And I just said no. Several times. To two important things. I actually withdrew from an edited book I was co-editing and had been planning on since I finished my PhD (Nov 2013), because publisher took SO MANY iterations on it until they approved it that many of the authors by then had moved on (but my co-editor and I offered to publish as articles in journal he is editor-in-chief of and I am editorial board….so at least there’s that). 

And I withdrew from a sub-chapter for my mentor’s edited book. Because i had I really said yes coz I love him but it really isn’t my field of specialization and even tho i write crazy fast I can’t write or read fast when it’s something that isn’t my field at all, yeah?

And lots of personal stuff related to health of loved ones. But that’s just stress on mind and body but not… Proper cognitive load?

And then..omigosh i am about to start teaching. This Thursday. Thank God I have a long list of things I wanna do so I don’t have to think from scratch. But I will probably go on overdrive once I start teaching also.

And OpenEd is coming! This was really complicated to organize w 11 sessions and something like 30 guests and 10 onsite and 6 virtual buddies (at least). Join us for that. Ha. I didn’t even write Virtually Connecting. I didn’t organize the entire CONFERENCE of course. Just VC aspects. 

And our CLT Symposium is coming. Sunday Nov 6

And International Games Day is Nov 21 and need to work w colleagues on that escape game thing. Woah. Big story there.

Gave so many workshops this semester which I love and energizes me but so many were new and co-facilitated so loads of work. But fun.

And the evolution of parenting as my kid grows up is interesting. I really need to write an activist mom educator article on homework and how Egyptian got it all wrong when they thought giving kids homework at age 4 and 5 was a good idea. It really isn’t. No really. I try to make homework (on weekends) a fun thing for her. Colors instead of pencils. Games instead of seriousness. Music while whe works (coz she’s like me that way). Making jello together coz this week we are writing the letter j. Opening our front door to see our house number coz it is a number we just wrote. Promises to go out and buy something like an egg surprise. Promises to go out and have fun w her friends later. Stuff like that. And still we get frustrated with each other because that’s not how I used to spend my weekend w my child. We used to paint. Or make colored eggs. Or danxe and jump in her room and play legos and play doh. Or sing and read. We still do but even the 30-60 mins it takes to get homework done just drains me and then I wanna make it up to her by making rest of the day extra fun. Which then drains me physically. 

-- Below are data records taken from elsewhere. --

(** * Alpha-Ledger-Core: the execution simulation engine

    A shallow embedding of the order manager, the cost and slippage
    models, the position sizer, the compliance gate, the trade ledger
    and the bar-by-bar loop of [BacktestEngine.run].

    Modelling conventions.
    - A Python [float] is modelled by the rational number it denotes
      and float arithmetic by exact arithmetic on [Q]; comparisons and
      results are stated up to [==].  The one irrational constant of
      the code, [np.sqrt(252)], is taken at the value numpy returns
      (the binary64 number nearest to the square root).
    - A Python [int] is a [Z], a [str] a [string], a [dict] with string
      keys a [gmap string _] or, when its keys are fixed field names,
      a record whose optional keys are [option] fields.
    - An exception aborts the run: fallible functions return a
      [result].  Reads of the wall clock and of the UUID generator are
      taken from an explicit [World].
    - The prices of a run come from the rows of a DataFrame and are
      [numpy.float64]; so are the equity and the amounts computed from
      them.  On such operands [/] and [//] do not raise on a zero
      divisor: they give [nan] or an infinity.  The functions that
      [run] calls on them are given in [NumpyOperands], beside their
      versions on plain floats.
    - Orders are mutable objects in the source.  Here an order is a
      value; a function that mutates the order it is given returns the
      mutated order.  Calls to [logger] have no effect on the state and
      are left out. *)

From Stdlib Require Import QArith Qround Qminmax Lqa ZArith String List.
From stdpp Require Import gmap strings list fin_maps.

(** ** Python values and control *)

Inductive exn : Type :=
| TypeError
| KeyError
| ZeroDivisionError
| AttributeError
| ValueError
| OverflowError.

Inductive result (A : Type) : Type :=
| Ok (a : A)
| Raise (e : exn).
Arguments Ok {A} a.
Arguments Raise {A} e.

Definition rbind {A B : Type} (c : result A) (k : A -> result B) : result B :=
  match c with
  | Ok a => k a
  | Raise e => Raise e
  end.

Definition datetime : Type := Z.

(** What the run reads from outside: the successive values of
    [datetime.now()] and of [str(uuid.uuid4())[:8]]. *)
Record World : Type := mkWorld {
  clock : nat -> datetime;
  uuids : nat -> string
}.

(** Computations that may raise and may read the world. *)
Definition M (A : Type) : Type := World -> result (A * World).

Definition ret {A : Type} (a : A) : M A := fun w => Ok (a, w).

Definition bind {A B : Type} (c : M A) (k : A -> M B) : M B :=
  fun w => match c w with
           | Ok (a, w') => k a w'
           | Raise e => Raise e
           end.

Definition lift {A : Type} (r : result A) : M A :=
  fun w => match r with
           | Ok a => Ok (a, w)
           | Raise e => Raise e
           end.

Declare Scope py_scope.
Delimit Scope py_scope with py.
Notation "'do' x <- c ; k" := (bind c (fun x => k))
  (at level 10, x pattern, c at level 100, k at level 200) : py_scope.
Notation "'do' x <~ c ; k" := (rbind c (fun x => k))
  (at level 10, x pattern, c at level 100, k at level 200) : py_scope.
Open Scope py_scope.

Definition datetime_now : M datetime :=
  fun w => Ok (clock w 0%nat,
               mkWorld (fun k => clock w (S k)) (uuids w)).

Definition uuid4_prefix : M string :=
  fun w => Ok (uuids w 0%nat,
               mkWorld (clock w) (fun k => uuids w (S k))).

(** Comparisons of floats. *)
Definition Qltb (x y : Q) : bool :=
  match (x ?= y)%Q with
  | Lt => true
  | _ => false
  end.

Definition Qleb (x y : Q) : bool := Qle_bool x y.

(** [min(a, b)] and [max(a, b)] of Python return the first argument
    unless the second is strictly smaller (resp. larger). *)
Definition py_min (a b : Q) : Q := if Qltb b a then b else a.
Definition py_max (a b : Q) : Q := if Qltb a b then b else a.

(** [a / b] on floats. *)
Definition py_div (a b : Q) : result Q :=
  if Qeq_bool b 0 then Raise ZeroDivisionError else Ok (a / b)%Q.

(** [a // b] on floats: the floor of the quotient. *)
Definition py_floordiv (a b : Q) : result Z :=
  if Qeq_bool b 0 then Raise ZeroDivisionError else Ok (Qfloor (a / b)).

(** An f-string, kept as its literal pieces and formatted fields. *)
Inductive fragment : Type :=
| Lit (s : string)
| FmtInt (n : Z)
| FmtStr (s : string)
| FmtPct1 (x : Q).

Definition message : Type := list fragment.

(** ** execution/fees.py *)

Module TradeCost.
(** The [breakdown] dictionary has exactly these keys. *)
Record breakdown_t : Type := mkBreakdown {
  Turnover : Q;
  Brokerage : Q;
  STT : Q;
  Exchange_Charges : Q;
  Stamp_Duty : Q;
  GST : Q;
  Total_Charges : Q
}.
Record t : Type := mk {
  total_cost : Q;
  breakdown : breakdown_t
}.
End TradeCost.

Module IndianTaxModel.
Local Open Scope Q_scope.

Record t : Type := mk { brokerage : Q }.

(** [IndianTaxModel()] *)
Definition init : t := mk 20.

Definition calculate (self : t) (price : Q) (quantity : Z)
           (side asset_type : string) : TradeCost.t :=
  let turnover := price * inject_Z quantity in
  let brokerage := py_min (turnover * 0.0003) (brokerage self) in
  let stt :=
    if String.eqb asset_type "EQUITY" then turnover * 0.001
    else if String.eqb asset_type "INTRADAY" && String.eqb side "SELL"
         then turnover * 0.00025
         else 0 in
  let exchange_charges := turnover * 0.0000345 in
  let sebi_charges := turnover * 0.000001 in
  let stamp_duty :=
    if String.eqb side "BUY" then turnover * 0.00015 else 0 in
  let gst := (brokerage + exchange_charges + sebi_charges) * 0.18 in
  let total_tax_and_fees :=
    brokerage + stt + exchange_charges + sebi_charges + stamp_duty + gst in
  TradeCost.mk total_tax_and_fees
    (TradeCost.mkBreakdown turnover brokerage stt exchange_charges
                           stamp_duty gst total_tax_and_fees).

(** [asset_type] defaults to ["EQUITY"]. *)
Definition calculate_default (self : t) (price : Q) (quantity : Z)
           (side : string) : TradeCost.t :=
  calculate self price quantity side "EQUITY".
End IndianTaxModel.

(** ** execution/slippage.py *)

Module SlippageModel.
Local Open Scope Q_scope.

Record t : Type := mk { base_slippage : Q }.

Definition init (base_bps : Q) : t := mk (base_bps / 10000).

(** [volatility and volatility > 0.01]: [None] and [0.0] are falsy. *)
Definition volatility_penalty (volatility : option Q) : bool :=
  match volatility with
  | None => false
  | Some v => negb (Qeq_bool v 0) && Qltb 0.01 v
  end.

Definition calculate_fill_price (self : t) (target_price : Q)
           (side : string) (volatility : option Q) : Q :=
  let impact := base_slippage self in
  let impact := if volatility_penalty volatility then impact * 2 else impact in
  if String.eqb side "BUY"
  then target_price * (1 + impact)
  else target_price * (1 - impact).
End SlippageModel.
Lemma exec_middleware (cs : list (@Express.command ExpressRequest ExpressHandler)) s :
  Express.middleware (fst (Express.exec req_user cs s))
  = (Express.middleware (fst s) ++ Express.middleware_of cs)%list.
Proof.
  revert s. induction cs as [|c cs IH]; intros s.
  - cbn. rewrite app_nil_r. reflexivity.
  - rewrite exec_cons, IH. destruct c; cbn; try reflexivity.
    rewrite <- app_assoc. reflexivity.
Qed.

Lemma exec_userExtractor (cs : list (@Express.command ExpressRequest ExpressHandler)) s :
  Express.userExtractor (fst (Express.exec req_user cs s))
  = fold_left
      (fun last c =>
         match c with
         | @Express.RegisterUserExtractor _ _ extractor => Some extractor
         | @Express.RegisterPassportUserExtractor _ _ =>
             Some (fun req => Normal (req_user req))
         | _ => last
         end) cs (Express.userExtractor (fst s)).
Proof.
  revert s. induction cs as [|c cs IH]; intros s.
  - reflexivity.
  - rewrite exec_cons, IH. destruct c; reflexivity.
Qed.

(** An endpoint gets the middleware and the user extractor registered
    before it, and keeps them: its route lists the middleware registered so
    far, in order, then its own, then the wrapped handler with the extractor
    registered last before it ([undefined] if none was), whatever is
    registered afterwards. *)
Theorem register_uses_what_came_before (cs1 cs2 : list (@Express.command ExpressRequest ExpressHandler)) (this : Endpoint)
        (handler : Express.Handler) (middlewares : list ExpressHandler) :
  exists later,
    snd (Express.exec req_user (cs1 ++ @Express.Register ExpressRequest ExpressHandler this handler middlewares :: cs2)%list
           (@Express.initial ExpressRequest ExpressHandler, []))
    = (snd (Express.exec req_user cs1 (@Express.initial ExpressRequest ExpressHandler, []))
       ++ (path (api this),
           List.map (@Express.Middleware ExpressRequest ExpressHandler) (Express.middleware_of cs1)
           ++ List.map (@Express.Middleware ExpressRequest ExpressHandler) middlewares
           ++ [@Express.Wrapped ExpressRequest ExpressHandler this handler (Express.extractor_of req_user cs1)])
       :: later)%list.
Proof.
  rewrite exec_app, exec_cons.
  destruct (exec_routes_grow cs2
              (Express.step req_user (@Express.Register ExpressRequest ExpressHandler this handler middlewares)
                 (Express.exec req_user cs1
                    (@Express.initial ExpressRequest ExpressHandler, []))))
    as [later Hlater].
  exists later. rewrite Hlater. cbn [Express.step snd fst].
  unfold Express.register.
  rewrite exec_middleware, exec_userExtractor. cbn [fst Express.initial
    Express.middleware Express.userExtractor app].
  rewrite <- app_assoc. reflexivity.
Qed.

End Registration.

(** ** [apiFetch] of [client/client.ts] *)

Section ClientProperties.

Variable JSON_parse : string -> outcome value.
Variable JSON_stringify : value -> string.
Variable fetch : string -> option string -> completion Client.FetchResult.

Just finished yday doing 41 reviews for a conference. 41! And they only accept like 12, and I learned a heck of a lot but those were LOTS of reading and judging on par with grading. Really. Woah.

And so much else, really.

Excited to be doing a webinar on Self as OER with Suzan Koseoglu again. This is via the Global OER Graduate Network. Same day as Open Ed which is cool. Last week was open access week, so 🙂

And so much more really. Writing this all down helped a bit but not really…doesn’t really capture what it is. Tho obviously the little homework thing is frustrating me. I was about to get into another rant. But i should write a rational post on it and do some activism and make a difference in this world instead of complaining. I will feel better then. 

Maybe

13 thoughts on “Cognitive Stack Overflow: Unpredictable behavior

  1. I feel the problem with a breaking point is that while we are still talking, writing, we haven’t reached it.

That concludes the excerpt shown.